Paris (France) – Face à la montée inquiétante de la désinformation en matière de santé, le gouvernement a annoncé ce lundi sa nouvelle stratégie, désignée comme une réponse essentielle à un phénomène qui menace la santé publique. Selon Stéphanie Rist, la ministre de la Santé, "la désinformation en santé est aujourd'hui l'un des principaux risques pour notre santé publique".
La lutte contre cette désinformation est devenue une priorité depuis le printemps 2025, période à laquelle l'ancien ministre chargé de la Santé, Yannick Neuder, a amorcé les premiers travaux. Ce constat, bien que tardif, souligne l’urgence d’une initiative systémique compte tenu de l'impact croissant des fausses informations sur des sujets cruciaux tels que la vaccination et la santé mentale.
Un rapport récent d'une équipe d'experts, notamment le professeur Mathieu Molimard et l'épidémiologiste Dominique Costagliola, met en lumière l'ampleur du problème, affirmant que “la désinformation pathogenique, alimentée par des acteurs variés, va des influenceurs aux scientifiques aux motivations biaisées.” Face à cela, la population se trouve souvent désarmée.
Pour élaborer une réponse efficace, le ministère de la Santé a constitué un comité de pilotage, s’appuyant sur un rapport d'expertise d’une dizaine de pages, tissé de recommandations pragmatiques. Dans le cadre de cette stratégie, le gouvernement a prévu la mise en place de consultations citoyennes, afin d’encourager le dialogue et d’enrichir la réflexion.
Parallèlement, un processus d’"infovigilance" sera instauré. À partir de janvier, un dispositif destiné à repérer et répondre aux infox sur divers sujets de santé sera activé. "Lorsqu’une fausse information sur la vaccination ou les traitements circulera, nous assurerons une veille permanente pour fournir des réponses fiables", a déclaré la ministre.
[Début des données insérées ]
(** C2 (amended). A call with quantity 0 always returns a realized PnL equal
    to 0.  It leaves the ledger map unchanged when the front lot of the
    asset's queue is short; otherwise ([sign(0)] is [1], the sign of a long
    lot) it appends the lot {price, 0} to the asset's queue, creating the key
    when it is absent. *)
Theorem zero_quantity_call (fifos : gmap string (list Lot)) (a : string) (p : Q) :
  ∃ pnl fifos',
    fifo_add fifos 0 p a = Ok (pnl, fifos') ∧
    (pnl == 0)%Q ∧
    fifos' = if front_is_short fifos a then fifos
             else <[a := default [] (fifos !! a) ++ [mkLot p 0]]> fifos.
Proof.
  rewrite fifo_add_unfold. unfold front_is_short.
  destruct (fifos !! a) as [[|[fp fq] rest]|] eqn:Hget; cbn -[Z.abs sign].
  - eexists _, _. split; [reflexivity|]. split; reflexivity.
  - destruct (Z.ltb_spec fq 0) as [Hneg|Hpos].
    + replace (sign fq =? sign 0) with false
        by (symmetry; apply not_true_iff_false; rewrite sign_eqb_iff; lia).
      replace (Z.abs fq >=? Z.abs 0) with true by (symmetry; apply Z.geb_le; cbn; lia).
      replace (fq + 0 =? 0) with false by (symmetry; apply Z.eqb_neq; lia).
      cbn. eexists _, _. split; [reflexivity|]. split.
      * ring.
      * rewrite Z.add_0_r. by apply insert_id.
    + replace (sign fq =? sign 0) with true
        by (symmetry; rewrite sign_eqb_iff; lia).
      cbn. eexists _, _. split; [reflexivity|]. split; reflexivity.
  - eexists _, _. split; [reflexivity|]. split; reflexivity.
Qed.

(** ** C6 *)

(** The absorbing branch (lines 115-122), entered with any accumulated PnL. *)
Lemma fifo_loop_absorbs front rest q p pnl :
  sign (lot_quantity front) ≠ sign q →
  Z.abs q ≤ Z.abs (lot_quantity front) →
  fifo_loop (front :: rest) q p pnl
  = Returned (pnl + inject_Z q * (lot_price front - p))%Q
      (if decide (lot_quantity front + q = 0) then rest
       else mkLot (lot_price front) (lot_quantity front + q) :: rest)
      (bool_decide (lot_quantity front + q = 0 ∧ rest = [])).
Proof.
  intros Hsign Habs. cbn -[Z.abs sign].
  replace (sign (lot_quantity front) =? sign q) with false
    by (symmetry; by apply Z.eqb_neq).
  replace (Z.abs (lot_quantity front) >=? Z.abs q) with true
    by (symmetry; apply Z.geb_le; lia).
  destruct (Z.eqb_spec (lot_quantity front + q) 0) as [Hz|Hz].
  - rewrite decide_True by done. f_equal.
    destruct rest; cbn; symmetry.
    + by apply bool_decide_eq_true_2.
    + apply bool_decide_eq_false_2. by intros [_ ?].
  - rewrite decide_False by done. f_equal. symmetry.
    apply bool_decide_eq_false_2. by intros [? _].
Qed.

(** The iterations that consume the lots of [consumed] leave the loop at the
    lot behind them, with the residual quantity and the PnL accumulated so
    far. *)
Lemma fifo_loop_consumed consumed tail q p pnl :
  consumed_by q consumed →
  ∃ pnl',
    fifo_loop (consumed ++ tail) q p pnl
    = fifo_loop tail (q + queue_quantity consumed) p pnl' ∧
    (pnl' == pnl + consumed_pnl p consumed)%Q.
Proof.
  unfold queue_quantity, consumed_pnl.
  revert q pnl. induction consumed as [|[fp fq] consumed IH]; intros q pnl Hcons.
  - exists pnl. cbn. rewrite Z.add_0_r. split; [reflexivity | ring].
  - destruct Hcons as (Hsign & Habs & Hcons). cbn -[Z.abs sign] in *.
    replace (sign fq =? sign q) with false by (symmetry; by apply Z.eqb_neq).
    replace (Z.abs fq >=? Z.abs q) with false
      by (symmetry; rewrite Z.geb_leb; apply Z.leb_gt; lia).
    destruct (IH (q + fq) (pnl + inject_Z fq * (p - fp))%Q Hcons) as (pnl' & -> & Hpnl).
    exists pnl'. split; [f_equal; lia|]. rewrite Hpnl. ring.
Qed.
Un Observatoire de la désinformation en santé, toujours en réalisation butant sur des délais, promet d'être un pilier clé pour identifier et analyser les fausses nouvelles qui prolifèrent sur les réseaux sociaux. À travers un système d'évaluation des médias et des plateformes numériques, le gouvernement espère stimuler un sens critique nécessaire face à des contenus souvent trompeurs.
Les avis des experts sont unanimes sur la nécessité de renforcer l'éducation à la santé dès le plus jeune âge. Des chercheurs comme Hervé Maisonneuve insistent sur l’importance d'apprendre aux enfants à identifier les sources d'information fiables et à interpréter les données scientifiques.
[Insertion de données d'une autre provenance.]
(** [SELECT ... FROM matches WHERE id = :id], first row *)
Definition select_match (match_id : string) (db : t) : option Match :=
  matches db !! match_id.

(** [DELETE FROM matches WHERE id = :id] *)
Definition delete_match (match_id : string) (db : t) : t :=
  {| matches := delete match_id (matches db); results := results db |}.

(** The rows of [results] that belong to a match id. *)
Definition results_of (match_id : string) (db : t) : list Result :=
  filter (fun r => r_match_id r = match_id) (results db).

Inductive Statement : Type :=
| InsertResult (r : Result)
| UpsertMatch (m : Match)
| SelectMatch (match_id : string) (row : option Match)
| DeleteMatch (match_id : string).

End Db.

(** ** The interpreter and the database engine *)

Record Runtime : Type := {
  py_int : string -> option Z;     (* [int(s)]; [None] is [ValueError] *)
  py_strip : string -> string;     (* [s.strip()] *)
  integer_ok : Z -> bool           (* the number fits an [INTEGER] column *)
}.

(** ** The chat platform *)

Module Slack.

(** The exceptions that travel through the handlers. [OtherError] is any
    exception of the Web client that is not a [SlackApiError];
    [DatabaseError] is what the driver raises for a number that does not
    fit its column. *)
Inductive Exn : Type :=
| ValueError
| KeyError
| SlackApiError (error : option string)   (* [e.response.data.get("error")] *)
| OtherError
| DatabaseError.

Definition is_SlackApiError (e : Exn) : bool :=
  match e with SlackApiError _ => true | _ => false end.

Definition is_ValueError (e : Exn) : bool :=
  match e with ValueError => true | _ => false end.

(** [except Exception] *)
Definition is_Exception (e : Exn) : bool := true.

(** Why a challenge could not be posted (the three texts of [msg] in
    [handle_pick_opponent]). *)
Inductive Problem : Type :=
| NotInChannel
| MissingScope
| PostError (err : option string).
Ce plan ambitieux a également pour but de responsabiliser les plateformes numériques face à leur rôle pivot dans la circulation de la désinformation. En agissant comme de véritables acteurs médiatiques, elles doivent être tenues de prioriser l’exactitude et la véracité des contenus diffusés.
La lutte contre la désinformation en santé sera un défi incontournable dans les années à venir, mais avec des initiatives comme celles-ci, l'État se positionne comme un acteur proactif dans le protectionnisme de la santé publique.